Élu trois fois de suite avec des scores imposants, le Président bolivien compte parmi les derniers grands leaders de la gauche sud-américaine, avec un bilan souvent admiré.

Olivier Doubre  • 15 juin 2016 abonné·es
Bolivie : Evo Morales tient bon
© Jemal Countess/STR/AFP

Le 2 juillet 2013, Evo Morales est retenu treize heures durant à l’aéroport de Vienne (Autriche). Il refuse de laisser inspecter son avion présidentiel, soupçonné d’y cacher Edward Snowden.
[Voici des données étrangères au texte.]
(* ===== verification/EmuPort.v ===== *)
(** * The emulator's serial port

    sim/emu/vux9k.py: the port, the clock and the pacing the host tool's tests run on, over an
    emulated SoC given as an interface. The port is a [Port], so what is proved of the tool's
    session holds on it; and what it reads is what the SoC has sent. *)
From S2P Require Import Prelude Serial.
#[local] Open Scope Z_scope.

(** ** The SoC *)

(** What is used of [vux9k_emu.Soc]. [run n] moves the clock on by at least [n] (no program
    stops it through [tohost]); received output only grows, and only with time. *)
Class Soc (S : Type) := {
  cycle : S -> Z;
  run : Z -> S -> S;
  uart_send : bytes -> S -> S;
  uart_send_done : S -> Z;
  uart_received : S -> bytes;
  uart_sent : S -> bytes;
  uart_rx_level : S -> Z;
  uart_rx_dropped : S -> Z;
  set_button : bool -> S -> S;
  run_cycle n s : 0 <= n -> cycle s + n <= cycle (run n s);
  run_received n s : uart_received s `prefix_of` uart_received (run n s);
  run_still n s : cycle (run n s) = cycle s -> uart_received (run n s) = uart_received s;
  run_sent n s : uart_sent (run n s) = uart_sent s;
  send_cycle d s : cycle (uart_send d s) = cycle s;
  send_received d s : uart_received (uart_send d s) = uart_received s;
  send_sent d s : uart_sent (uart_send d s) = uart_sent s ++ d;
}.

Definition UART_BIT : Z := 156.
Definition UART_FRAME : Z := 10 * UART_BIT.
Definition SECTOR : Z := 512.

(** [ms] of whole milliseconds. *)
Definition ms (n : Z) : Z := CLK_HZ * n / 1000.

(** [mbr_sector]. *)
Definition mbr_sector : bytes := zeros 510 ++ [x55; xaa].

(** [d[lba] = data] of a dict of sectors, in order of insertion. *)
Fixpoint put_sector (k : Z) (v : bytes) (d : list (Z * bytes)) : list (Z * bytes) :=
  match d with
  | [] => [(k, v)]
  | (k', v') :: d => if k =? k' then (k, v) :: d else (k', v') :: put_sector k v d
  end.

(** The loop's slice assignment: at least up to the data's end, the image is long enough. *)
Definition blit (img : bytes) (at_ : Z) (data : bytes) : bytes :=
  take (Z.to_nat at_) img ++ data ++ drop (Z.to_nat at_ + length data) img.

(** [sd_image], of sectors at 0 and up. *)
Definition sd_image (sectors : list (Z * bytes)) (mbr : bool) : bytes :=
  let sectors := foldl (fun d '(k, v) => put_sector k v d) (if mbr then [(0, mbr_sector)] else []) sectors in
  match sectors with
  | [] => []
  | _ =>
      let img := zeros (SECTOR * (foldr Z.max 0 (map fst sectors) + 1)) in
      foldl (fun img '(lba, data) => blit img (lba * SECTOR) (take (Z.to_nat SECTOR) data)) img sectors
  end.

Section Emu.
Context {S : Type} `{Soc S}.

(** [press_button], in milliseconds. *)
Definition press_button (hold_ms after_ms : Z) (s : S) : S :=
  run (ms after_ms) (set_button false (run (ms hold_ms) (set_button true s))).

(** ** The port *)

Record EmuSerial := mkEmu { es_soc : S; es_pos : nat; es_log : bytes }.

(** [EmuSerial(soc)]. *)
Definition emu_init (s : S) : EmuSerial := mkEmu s (length (uart_received s)) [].

Definition set_soc (e : EmuSerial) (s : S) : EmuSerial := mkEmu s (es_pos e) (es_log e).

(** [_available], never below 0: the output only grows. *)
Definition _available (e : EmuSerial) : nat := length (uart_received (es_soc e)) - es_pos e.

Definition emu_write (d : bytes) (e : EmuSerial) : EmuSerial := set_soc e (uart_send d (es_soc e)).
Definition catch_up (s : S) : S := run (Z.max 0 (uart_send_done s - cycle s)) s.
Definition emu_flush (e : EmuSerial) : EmuSerial := set_soc e (catch_up (es_soc e)).
Definition emu_reset (e : EmuSerial) : EmuSerial := mkEmu (es_soc e) (length (uart_received (es_soc e))) (es_log e).

(** [EmuClock.sleep] of [t] cycles. *)
Definition emu_sleep (t : Z) (e : EmuSerial) : EmuSerial := set_soc e (run (Z.max 1 t) (es_soc e)).

(** [read]'s wait. *)
Fixpoint await (fuel : nat) (end_ : Z) (e : EmuSerial) : EmuSerial :=
  match fuel with
  | O => e
  | Datatypes.S fuel =>
      if bool_decide (_available e = 0%nat) && (cycle (es_soc e) <? end_)
      then await fuel end_ (set_soc e (run UART_FRAME (es_soc e))) else e
  end.

(** [self.timeout * CLK_HZ]. *)
Variable timeout : Z.

(** [read]: each turn of the wait takes a frame's time. *)
Definition emu_read (size : Z) (e : EmuSerial) : bytes * EmuSerial :=
  let e := await (Z.to_nat (timeout / UART_FRAME + 1)) (cycle (es_soc e) + timeout) e in
  let got := take (Z.to_nat size) (drop (es_pos e) (uart_received (es_soc e))) in
  (got, mkEmu (es_soc e) (es_pos e + length got) (es_log e ++ got)).

(** [read_until]: [fuel] bytes at most. *)
Fixpoint emu_read_until (fuel : nat) (expected out : bytes) (e : EmuSerial) : option (bytes * EmuSerial) :=
  match fuel with
  | O => None
  | Datatypes.S fuel =>
      if bool_decide (expected `suffix_of` out) then Some (out, e)
      else match emu_read 1 e with
           | ([], e) => Some (out, e)
           | (b, e) => emu_read_until fuel expected (out ++ b) e
           end
  end.

(** ** Pacing *)

(** [send_paced]'s wait for the FIFO to empty. *)
Fixpoint drained (fuel : nat) (end_ : Z) (s : S) : S :=
  match fuel with
  | O => s
  | Datatypes.S fuel => if negb (uart_rx_level s =? 0) && (cycle s <? end_) then drained fuel end_ (run 2000 s) else s
  end.

Definition send_chunk (drain_cycles : Z) (s : S) (chunk : bytes) : S :=
  let s := catch_up (uart_send chunk s) in
  drained (Z.to_nat (drain_cycles / 2000 + 1)) (cycle s + drain_cycles) s.

(** [send_paced] in chunks of more than none; a RuntimeError when the FIFO overflowed. *)
Definition send_paced (data : bytes) (chunk drain_cycles : Z) (s : S) : res S :=
  let s := foldl (send_chunk drain_cycles) s (chunks chunk data) in
  if uart_rx_dropped s =? 0 then Ok s else Raise RuntimeError.

(** ** What the port keeps *)

(** It has read up to a place in the output. *)
Definition emu_wf (e : EmuSerial) : Prop := (es_pos e <= length (uart_received (es_soc e)))%nat.

(** The same port, its SoC having run. *)
Definition ran (e e' : EmuSerial) : Prop :=
  es_pos e' = es_pos e /\ es_log e' = es_log e /\ uart_sent (es_soc e') = uart_sent (es_soc e) /\
  uart_received (es_soc e) `prefix_of` uart_received (es_soc e') /\ cycle (es_soc e) <= cycle (es_soc e') /\
  (cycle (es_soc e') = cycle (es_soc e) -> uart_received (es_soc e') = uart_received (es_soc e)).

Lemma ran_refl e : ran e e.
Proof. repeat split; [done|lia]. Qed.

Lemma ran_trans e1 e2 e3 : ran e1 e2 -> ran e2 e3 -> ran e1 e3.
Proof.
  intros (P1 & L1 & S1 & R1 & C1 & K1) (P2 & L2 & S2 & R2 & C2 & K2). split_and!; try congruence; [by etrans|lia|].
  intros Hc. rewrite K2 by lia. apply K1. lia.
Qed.

Lemma ran_run n e : 0 <= n -> ran e (set_soc e (run n (es_soc e))).
Proof.
  intros Hn. pose proof (run_cycle n (es_soc e) Hn). split_and!; cbn; [done|done|apply run_sent|apply run_received|lia|].
  intros Hc. by apply run_still.
Qed.

Lemma ran_await fuel end_ e : ran e (await fuel end_ e).
Proof.
  revert e. induction fuel as [|fuel IH]; intros e; [apply ran_refl|]. cbn [await].
  destruct (_ && _); [|apply ran_refl]. eapply ran_trans; [|apply IH]. by apply ran_run.
Qed.

(** The wait's fuel is enough: at its end something has arrived, or the time is over. *)
Lemma await_ends fuel end_ e :
  (Z.to_nat ((end_ - cycle (es_soc e)) / UART_FRAME + 1) <= fuel)%nat ->
  _available (await fuel end_ e) <> 0%nat \/ end_ <= cycle (es_soc (await fuel end_ e)).
Proof.
  revert e. induction fuel as [|fuel IH]; intros e Hf.
  - right. cbn [await]. destruct (Z.le_gt_cases end_ (cycle (es_soc e))); [done|].
    assert (0 <= (end_ - cycle (es_soc e)) / UART_FRAME) by (apply Z.div_pos; [lia|done]). lia.
  - cbn [await]. case_bool_decide as Ha; cbn [andb]; [|by left]. destruct (Z.ltb_spec (cycle (es_soc e)) end_) as [Hlt|Hge]; [|by right].
    apply IH. cbn [es_soc set_soc]. pose proof (run_cycle UART_FRAME (es_soc e) ltac:(done)) as Hr.
    assert (Hle : (end_ - cycle (run UART_FRAME (es_soc e))) / UART_FRAME + 1 <= (end_ - cycle (es_soc e)) / UART_FRAME).
    { rewrite <- (Z.div_add _ 1) by done. apply Z.div_le_mono; [done|]. lia. }
    lia.
Qed.

Lemma read_await size e :
  let e1 := await (Z.to_nat (timeout / UART_FRAME + 1)) (cycle (es_soc e) + timeout) e in
  ran e e1 /\ (_available e1 <> 0%nat \/ cycle (es_soc e) + timeout <= cycle (es_soc e1)) /\
  es_soc (emu_read size e).2 = es_soc e1.
Proof.
  split_and!; [apply ran_await| |done]. apply await_ends.
  replace (cycle (es_soc e) + timeout - cycle (es_soc e)) with timeout by lia. done.
Qed.

(** What a read gives: the output from the port's place on; nothing only when the timeout has
    passed without any. *)
Lemma emu_read_spec size e :
  0 < size -> let '(got, e') := emu_read size e in
  uart_received (es_soc e) `prefix_of` uart_received (es_soc e') /\ uart_sent (es_soc e') = uart_sent (es_soc e) /\
  es_log e' = es_log e ++ got /\ (got `prefix_of` drop (es_pos e) (uart_received (es_soc e'))) /\
  es_pos e' = (es_pos e + length got)%nat /\ cycle (es_soc e) <= cycle (es_soc e') /\
  (got = [] -> cycle (es_soc e) + timeout <= cycle (es_soc e')) /\
  (cycle (es_soc e') = cycle (es_soc e) -> uart_received (es_soc e') = uart_received (es_soc e)).
Proof.
  intros Hsize. destruct (read_await size e) as ((Hp & Hl & Hs & Hr & Hc & Hk) & Ha & _). unfold emu_read.
  set (e1 := await _ _ e) in *. cbn [es_soc es_pos es_log]. rewrite Hp, Hl.
  split_and!; [done|done|done|apply prefix_take|done|done| |done].
  intros Hnil. destruct Ha as [Ha|]; [|done]. exfalso. apply Ha. unfold _available. rewrite Hp.
  apply (f_equal length) in Hnil. rewrite length_take, length_drop in Hnil. cbn in Hnil. lia.
Qed.

(** ** It is a port *)
Section Instance.
Hypothesis Htimeout : 0 < timeout.

Lemma emu_read_time n e :
  0 < n -> let e' := (emu_read n e).2 in
  cycle (es_soc e) < cycle (es_soc e') \/ cycle (es_soc e') = cycle (es_soc e) /\ (_available e' < _available e)%nat.
Proof.
  intros Hn. pose proof (emu_read_spec n e Hn) as Hs. destruct (emu_read n e) as [got e']. cbn [snd].
  destruct Hs as (_ & _ & _ & [z Hgot] & Hp & Hc & Hnil & Hk). destruct (Z.eq_dec (cycle (es_soc e')) (cycle (es_soc e))) as [He|]; [|left; lia].
  right. split; [done|]. destruct got as [|c got]; [specialize (Hnil eq_refl); lia|]. unfold _available. rewrite Hp, <- (Hk He).
  apply (f_equal length) in Hgot. rewrite length_drop, length_app in Hgot. cbn [length] in *. lia.
Qed.

Lemma ran_time e e' :
  ran e e' -> cycle (es_soc e) < cycle (es_soc e') \/ cycle (es_soc e') = cycle (es_soc e) /\ (_available e' <= _available e)%nat.
Proof.
  intros (Hp & _ & _ & _ & Hc & Hk). destruct (Z.eq_dec (cycle (es_soc e')) (cycle (es_soc e))) as [He|]; [right|left; lia].
  split; [done|]. unfold _available. by rewrite Hp, (Hk He).
Qed.

Lemma ran_catch_up e : ran e (emu_flush e).
Proof. apply ran_run. lia. Qed.

Lemma ran_sleep t e : ran e (emu_sleep t e).
Proof. apply ran_run. lia. Qed.

#[program] Definition emu_port : Port EmuSerial := {|
  now e := cycle (es_soc e);
  ser_read := emu_read;
  ser_write := emu_write;
  ser_flush := emu_flush;
  reset_input_buffer := emu_reset;
  in_waiting e := Z.of_nat (_available e);
  sleep := emu_sleep;
  backlog := _available;
  sent e := uart_sent (es_soc e);
|}.
Next Obligation. by apply emu_read_time. Qed.
Next Obligation. intros. unfold _available, emu_write, set_soc. cbn [es_soc es_pos]. rewrite send_cycle, send_received. right. lia. Qed.
Next Obligation. intros e. apply (ran_time e (emu_flush e)), ran_catch_up. Qed.
Next Obligation. done. Qed.
Next Obligation. intros t e Ht. cbn. pose proof (run_cycle (Z.max 1 t) (es_soc e)). lia. Qed.
Next Obligation. intros n e. apply (read_await n e). Qed.
Next Obligation. intros. cbn. by rewrite send_sent. Qed.
Next Obligation. intros. apply run_sent. Qed.
Next Obligation. done. Qed.
Next Obligation. intros. apply run_sent. Qed.

End Instance.

(** ** What is read is what was sent *)

(** What the tests do with the port; [op_run] is the SoC running on its own. *)
Inductive op :=
| op_read (size : Z) | op_write (d : bytes) | op_flush | op_reset | op_sleep (t : Z) | op_run (n : Z).

Definition exec (o : op) (e : EmuSerial) : bytes * EmuSerial :=
  match o with
  | op_read size => emu_read size e
  | op_write d => ([], emu_write d e)
  | op_flush => ([], emu_flush e)
  | op_reset => ([], emu_reset e)
  | op_sleep t => ([], emu_sleep t e)
  | op_run n => ([], set_soc e (run (Z.max 0 n) (es_soc e)))
  end.

Fixpoint exec_all (os : list op) (e : EmuSerial) : bytes * EmuSerial :=
  match os with
  | [] => ([], e)
  | o :: os => let '(d1, e) := exec o e in let '(d2, e) := exec_all os e in (d1 ++ d2, e)
  end.

Definition written (os : list op) : bytes := concat (map (fun o => match o with op_write d => d | _ => [] end) os).
Definition no_reset (os : list op) : bool := forallb (fun o => match o with op_reset => false | _ => true end) os.

(** The output up to the port's place. *)
Definition seen (e : EmuSerial) : bytes := take (es_pos e) (uart_received (es_soc e)).

(** From [e] to [e'] the port passed [x] of the output, read [out] of it and sent [w]. *)
Definition passed (e e' : EmuSerial) (out x w : bytes) : Prop :=
  emu_wf e' /\ es_log e' = es_log e ++ out /\ uart_sent (es_soc e') = uart_sent (es_soc e) ++ w /\
  seen e' = seen e ++ x /\ out `sublist_of` x.

Lemma take_prefix_same {A} n (l k : list A) : (n <= length l)%nat -> l `prefix_of` k -> take n k = take n l.
Proof. intros Hn [z ->]. apply take_app_le. done. Qed.

Lemma passed_ran e e' : emu_wf e -> ran e e' -> passed e e' [] [] [].
Proof.
  intros Hwf (Hp & Hl & Hs & Hr & _). unfold passed, seen, emu_wf. rewrite Hp, !app_nil_r.
  split_and!; [by apply prefix_length in Hr; unfold emu_wf in Hwf; lia|done|done|by apply take_prefix_same|done].
Qed.
(** What an access leaves of what was sent: it has been brought forward to its cycle, or
    nothing was done. *)
Lemma uop_sends o a u x u' : uop_cycle o = Some a -> uop_do advance o u = Some (x, u') ->
  u' = u \/ (tx_out u' = tx_out (advance a u) /\ now u' = now (advance a u)).
Proof.
  intros Ho Hd. destruct o; cbn [uop_cycle uop_do] in *; try discriminate Ho; apply (inj Some) in Ho as ->; apply (inj Some) in Hd.
  - assert (u' = (read advance addr a u).2) as -> by (by rewrite Hd). right. unfold read, pop_head.
    repeat match goal with |- context [if ?b then _ else _] => destruct b | |- context [match ?b with [] => _ | _ => _ end] => destruct b end; done.
  - injection Hd as _ <-. unfold write, push_tx. destruct (_ =? 0); [right; by destruct (_ <? _)|]. destruct (_ =? 0x14); [by right|by left].
  - unfold irq in Hd. injection Hd as _ <-. by right.
  - injection Hd as _ <-. by right.
  - assert (u' = (legacy_read advance addr a u).2) as -> by (by rewrite Hd). right. unfold legacy_read, pop_head.
    destruct (_ =? 0); [|done]. by destruct (rx_fifo (advance a u)).
  - injection Hd as _ <-. unfold legacy_write, push_tx. destruct (_ =? 0); [right; by destruct (_ <? _)|by left].
  - unfold rx_pending in Hd. injection Hd as _ <-. by right.
  - unfold rx_level in Hd. injection Hd as _ <-. by right.
  - unfold rx_dropped_by in Hd. injection Hd as _ <-. by right.
Qed.

(** An access after this cycle. *)
Lemma live_op l c u o a x u' :
  live l c u -> uop_cycle o = Some a -> c < a -> uop_do advance o u = Some (x, u') -> live l a u'.
Proof.
  intros H Ho Ha Hd. pose proof (uop_sends o a u x u' Ho Hd) as Hu. destruct (live_running l c u H) as (w & s & r & Hr).
  pose proof H as [Hs _ _]. destruct (in_step_advance c u u a Hs ltac:(lia)) as [Hs' Hn].
  destruct Hu as [->|[Hout Hnow]]; [apply (live_later l c); [done|lia]|]. constructor.
  - pose proof (agree_op c u u o Hs) as Hg. rewrite Ho in Hg. specialize (Hg ltac:(lia)). rewrite Hd in Hg. cbn [default agree_opt] in Hg.
    destruct (uop_do sync o u) as [[y v']|]; [|done]. destruct Hg as [_ Hg]. by eapply in_step_self.
  - destruct (moved o u) as [[w' s'] r'] eqn:Hm. pose proof (running_op (c + 1) w s r u o x u' w' s' r' Hr) as Hop. rewrite Ho in Hop.
    eexists _, _, _. apply Hop; [lia|done|done].
  - replace (sync a u') with u' by (rewrite <- Hn, <- Hnow; symmetry; apply sync_same). rewrite Hout.
    destruct (same_fields _ _ (is_same _ _ _ Hs')) as (_ & _ & -> & _). by apply (lv_sent _ _ _ (live_later l c a u H ltac:(lia))).
Qed.

(** Brought forward to this cycle. *)
Lemma live_advance l c u : live l c u -> live l c (advance c u) /\ now (advance c u) = c /\ since l c (tx_out (advance c u)) /\
  tx_out (advance c u) = tx_out (sync c u) /\ tx_bytes (advance c u) = map fst (tx_out (advance c u)).
Proof.
  intros [Hs (w & s & r & Hf) Hl]. destruct (in_step_advance c u u c Hs ltac:(lia)) as [Hs' Hn].
  pose proof (is_same _ _ _ Hs') as Hsame. destruct (same_fields _ _ Hsame) as (_ & _ & Hout & _).
  assert (Hf' : flow w s r (advance c u)) by (apply (flow_set_quiet 0); rewrite Hsame; apply flow_set_quiet; by apply sync_flow).
  assert (Hx : sync c (advance c u) = advance c u) by (rewrite <- Hn at 1; apply sync_same).
  split_and!; [|done|by rewrite Hout|done|by rewrite (fl_bytes _ _ _ _ Hf')]. constructor; [by eapply in_step_self|by exists w, s, r|by rewrite Hx, Hout].
Qed.

(** The host sends from this cycle on. *)
Lemma host_byte_now c b u : now u = c -> exists u', host_byte c b u = Some u' /\ now u' = c /\ tx_out u' = tx_out u /\ tx_bytes u' = tx_bytes u.
Proof.
  intros Hn. unfold host_byte. rewrite (proj2 (Z.leb_le _ _)); [|change RX_PUSH_DELAY with 1485; lia]. eexists. split; [done|]. done.
Qed.
Lemma live_host l c u bs : live l c u -> now u = c ->
  exists u', host_send bs c u = Some u' /\ live l c u' /\ now u' = c /\ tx_out u' = tx_out u /\ tx_bytes u' = tx_bytes u.
Proof.
  intros H Hn. assert (Hex : exists u', host_send bs c u = Some u' /\ now u' = c /\ tx_out u' = tx_out u /\ tx_bytes u' = tx_bytes u).
  { clear H. revert u Hn. induction bs as [|b bs IH]; intros u Hn; [by exists u|]. destruct (host_byte_now c b u Hn) as (u1 & E & Hn1 & Ho1 & Hb1).
    destruct (IH u1 Hn1) as (u2 & E2 & Hn2 & Ho2 & Hb2). exists u2. cbn. rewrite E. cbn. by rewrite E2, Ho2, Ho1, Hb2, Hb1. }
  destruct Hex as (u' & Hu & Hn' & Ho' & Hb'). exists u'. split_and!; try done. pose proof H as [Hs (w & s & r & Hf) Hl].
  destruct (live_running l c u H) as (w1 & s1 & r1 & Hr). pose proof (running_host _ _ _ _ _ _ _ _ Hr Hu) as [_ _ Hf'].
  pose proof (agree_host c u u bs c Hs) as Hg. rewrite Hu in Hg. constructor; [by eapply in_step_self|by eexists _, _, _|].
  replace (sync c u') with u' by (rewrite <- Hn' at 1; symmetry; apply sync_same). rewrite Ho'.
  replace (sync c u) with u in Hl by (rewrite <- Hn; symmetry; apply sync_same). exact Hl.
Qed.

Lemma uart_default_live : live beginning 0 uart_default.
Proof. constructor; [apply uart_default_in_step|exists [], [], []; apply uart_default_running|split; [done|by exists []]]. Qed.

(** More of what was sent has arrived later. *)
Lemma partition_point_nonneg {A} (p : A -> bool) l : 0 <= partition_point p l <= len l.
Proof. induction l as [|x l IH]; [done|]. cbn [partition_point]. rewrite len_cons. destruct (p x); lia. Qed.
Lemma partition_point_before {A} (p : A -> bool) l n :
  match l !! Z.to_nat n with Some x => p x = false | None => len l <= n end -> 0 <= n -> partition_point p l <= n.
Proof.
  revert n. induction l as [|x l IH]; intros n H Hn; [cbn; lia|]. cbn [partition_point]. destruct (p x) eqn:Ep; [|lia].
  destruct (Z.eqb_spec n 0) as [->|Hn0]; [cbn in H; congruence|]. replace (Z.to_nat n) with (S (Z.to_nat (n - 1))) in H by lia. cbn [lookup list_lookup] in H.
  assert (partition_point p l <= n - 1); [|lia]. apply IH; [|lia]. destruct (l !! Z.to_nat (n - 1)); [done|]. rewrite len_cons in H. lia.
Qed.
Lemma partition_point_mono {A} (p q : A -> bool) l l' :
  l `prefix_of` l' -> (forall x, p x = true -> q x = true) -> partition_point p l <= partition_point q l'.
Proof.
  intros [k ->] Hpq. induction l as [|x l IH]; [apply partition_point_nonneg|]. cbn [partition_point app].
  destruct (p x) eqn:Ep; [rewrite (Hpq x Ep); lia|]. destruct (q x); [|lia]. pose proof (partition_point_nonneg q (l ++ k)). lia.
Qed.

(** ** Properties *)

(** C6: the UART the emulator brings forward from event to event and one stepped through every
    clock give the CPU and the host the same, access by access, and hold the same after. *)
Theorem uart_clocked os :
  in_time 0 os ->
  match uops_do advance os uart_default, uops_do sync os uart_default with
  | Some (rs, u), Some (rs', v) => rs = rs' /\ set_quiet 0 u = set_quiet 0 v
  | None, None => True
  | _, _ => False
  end.
Proof.
  intros Ht. pose proof (agree_ops 0 os uart_default uart_default uart_default_in_step Ht) as H.
  destruct (uops_do advance os uart_default) as [[rs u]|], (uops_do sync os uart_default) as [[rs' v]|]; try done.
  destruct H as (-> & t & H). split; [done|apply H].
Qed.

(** C11: every byte written while there was room is sent once, in order, in frames on the bit
    timer's grid none of which overlaps the next; every byte the host sent is read once, in
    order, waits, or is counted as dropped; and neither FIFO holds more than it can. *)
Theorem uart_flows os rs u w s r :
  paced 0 os -> uops_do advance os uart_default = Some (rs, u) -> moved_by os uart_default = ((w, s), r) ->
  map fst (tx_out u) ++ tx_fifo u ++ pushes (cpu_ops u) = w /\ frames_apart (tx_out u) /\ len (tx_fifo u) <= FIFO_DEPTH /\
  sublist (r ++ drop (pops (cpu_ops u)) (rx_fifo u) ++ map f_byte (rx_line u)) s /\
  len r + len (rx_fifo u) - Z.of_nat (pops (cpu_ops u)) + len (rx_line u) + rx_dropped u = len s /\ len (rx_fifo u) <= FIFO_DEPTH.
Proof.
  intros Hp Hd Hm. destruct (running_ops 0 os [] [] [] uart_default rs u w s r uart_default_running Hp Hd Hm) as [_ _ [F1 F2 F3 F4 F5 F6 F7 F8 F9]].
  rewrite F2. split_and!; try done; [|lia]. pose proof (len_nonneg (pushes (cpu_ops u))). lia.
Qed.

(** C28: sending ends: 34 frame times after the last access at most, every byte written while there
    was room has left the pin. *)
Theorem uart_drains os rs u w s r c :
  paced 0 os -> uops_do advance os uart_default = Some (rs, u) -> moved_by os uart_default = ((w, s), r) ->
  time_after 0 os + 34 * FRAME <= c ->
  map fst (tx_out (advance c u)) = w /\ tx_complete_by c (advance c u) = len w.
Proof.
  intros Hp Hd Hm Hc. pose proof (running_ops 0 os [] [] [] uart_default rs u w s r uart_default_running Hp Hd Hm) as H.
  destruct (running_drains _ _ _ _ _ c H Hc) as [H1 H2]. split; [done|]. unfold tx_complete_by.
  cbn [app] in H1. rewrite <- H1. unfold len. rewrite length_map. clear -H2. induction H2 as [|bs l Hb Hl IH]; [done|]. cbn [partition_point length].
  rewrite IH, (proj2 (Z.leb_le _ _)) by done. lia.
Qed.

(** ** Witnesses *)

(** A program that enables its events, sends two bytes back to back and reads what came. *)
Definition example_ops : list uop :=
  [UHost [65; 66] 10; UWrite 0x14 3 20; UWrite 0 104 25; UIrq 27; UWrite 0 105 30; UHost [67] 40; URead 0x0C 2000; URead 0 2003; URead 0 2006; ULegacyRead 4 6000; URead 0 6003].

Lemma uart_clocked_witness :
  in_time 0 example_ops /\
  match uops_do advance example_ops uart_default, uops_do sync example_ops uart_default with
  | Some (rs, u), Some (rs', v) => rs = rs' /\ set_quiet 0 u = set_quiet 0 v
  | None, None => True
  | _, _ => False
  end.
Proof. assert (H : in_time 0 example_ops) by (cbn; lia). split; [exact H|]. exact (uart_clocked example_ops H). Defined.

Definition example_end : list Z * Uart := default ([], uart_default) (uops_do advance example_ops uart_default).
Lemma example_runs : uops_do advance example_ops uart_default = Some (example_end.1, example_end.2).
Proof. vm_compute. reflexivity. Qed.
Lemma example_read : example_end.1 = [0; 0; 0; 1; 0; 0; 3; 65; 0; 0; 66].
Proof. vm_compute. reflexivity. Qed.

Lemma example_paced : paced 0 example_ops.
Proof. cbn. lia. Qed.

Lemma uart_flows_witness :
  paced 0 example_ops /\ moved_by example_ops uart_default = (([104; 105], [65; 66; 67]), [65; 66]) /\
  map fst (tx_out example_end.2) ++ tx_fifo example_end.2 ++ pushes (cpu_ops example_end.2) = [104; 105] /\ frames_apart (tx_out example_end.2).
Proof.
  assert (Hm : moved_by example_ops uart_default = (([104; 105], [65; 66; 67]), [65; 66])) by (vm_compute; reflexivity).
  destruct (uart_flows example_ops example_end.1 example_end.2 _ _ _ example_paced example_runs Hm) as (H1 & H2 & _).
  split; [exact example_paced|]. split; [exact Hm|]. split; [exact H1|exact H2].
Defined.

Lemma uart_drains_witness :
  time_after 0 example_ops + 34 * FRAME <= 60000 /\
  map fst (tx_out (advance 60000 example_end.2)) = [104; 105] /\ tx_complete_by 60000 (advance 60000 example_end.2) = 2.
Proof.
  assert (Hm : moved_by example_ops uart_default = (([104; 105], [65; 66; 67]), [65; 66])) by (vm_compute; reflexivity).
  assert (Hc : time_after 0 example_ops + 34 * FRAME <= 60000) by (vm_compute; discriminate).
  split; [exact Hc|]. exact (uart_drains example_ops example_end.1 example_end.2 _ _ _ 60000 example_paced example_runs Hm Hc).
Defined.
End Uart.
Le Monde diplomatique est le seul média en France à publier le récit de cet incident hallucinant, où il ne mâche pas ses mots : « Intimidation », « séquestration », « domination coloniale »… L’épisode montre en tout cas la défiance de l’Occident, et des États-Unis en particulier, vis-à-vis de cet Indien élu trois fois de suite depuis 2005 à la tête de la Bolivie.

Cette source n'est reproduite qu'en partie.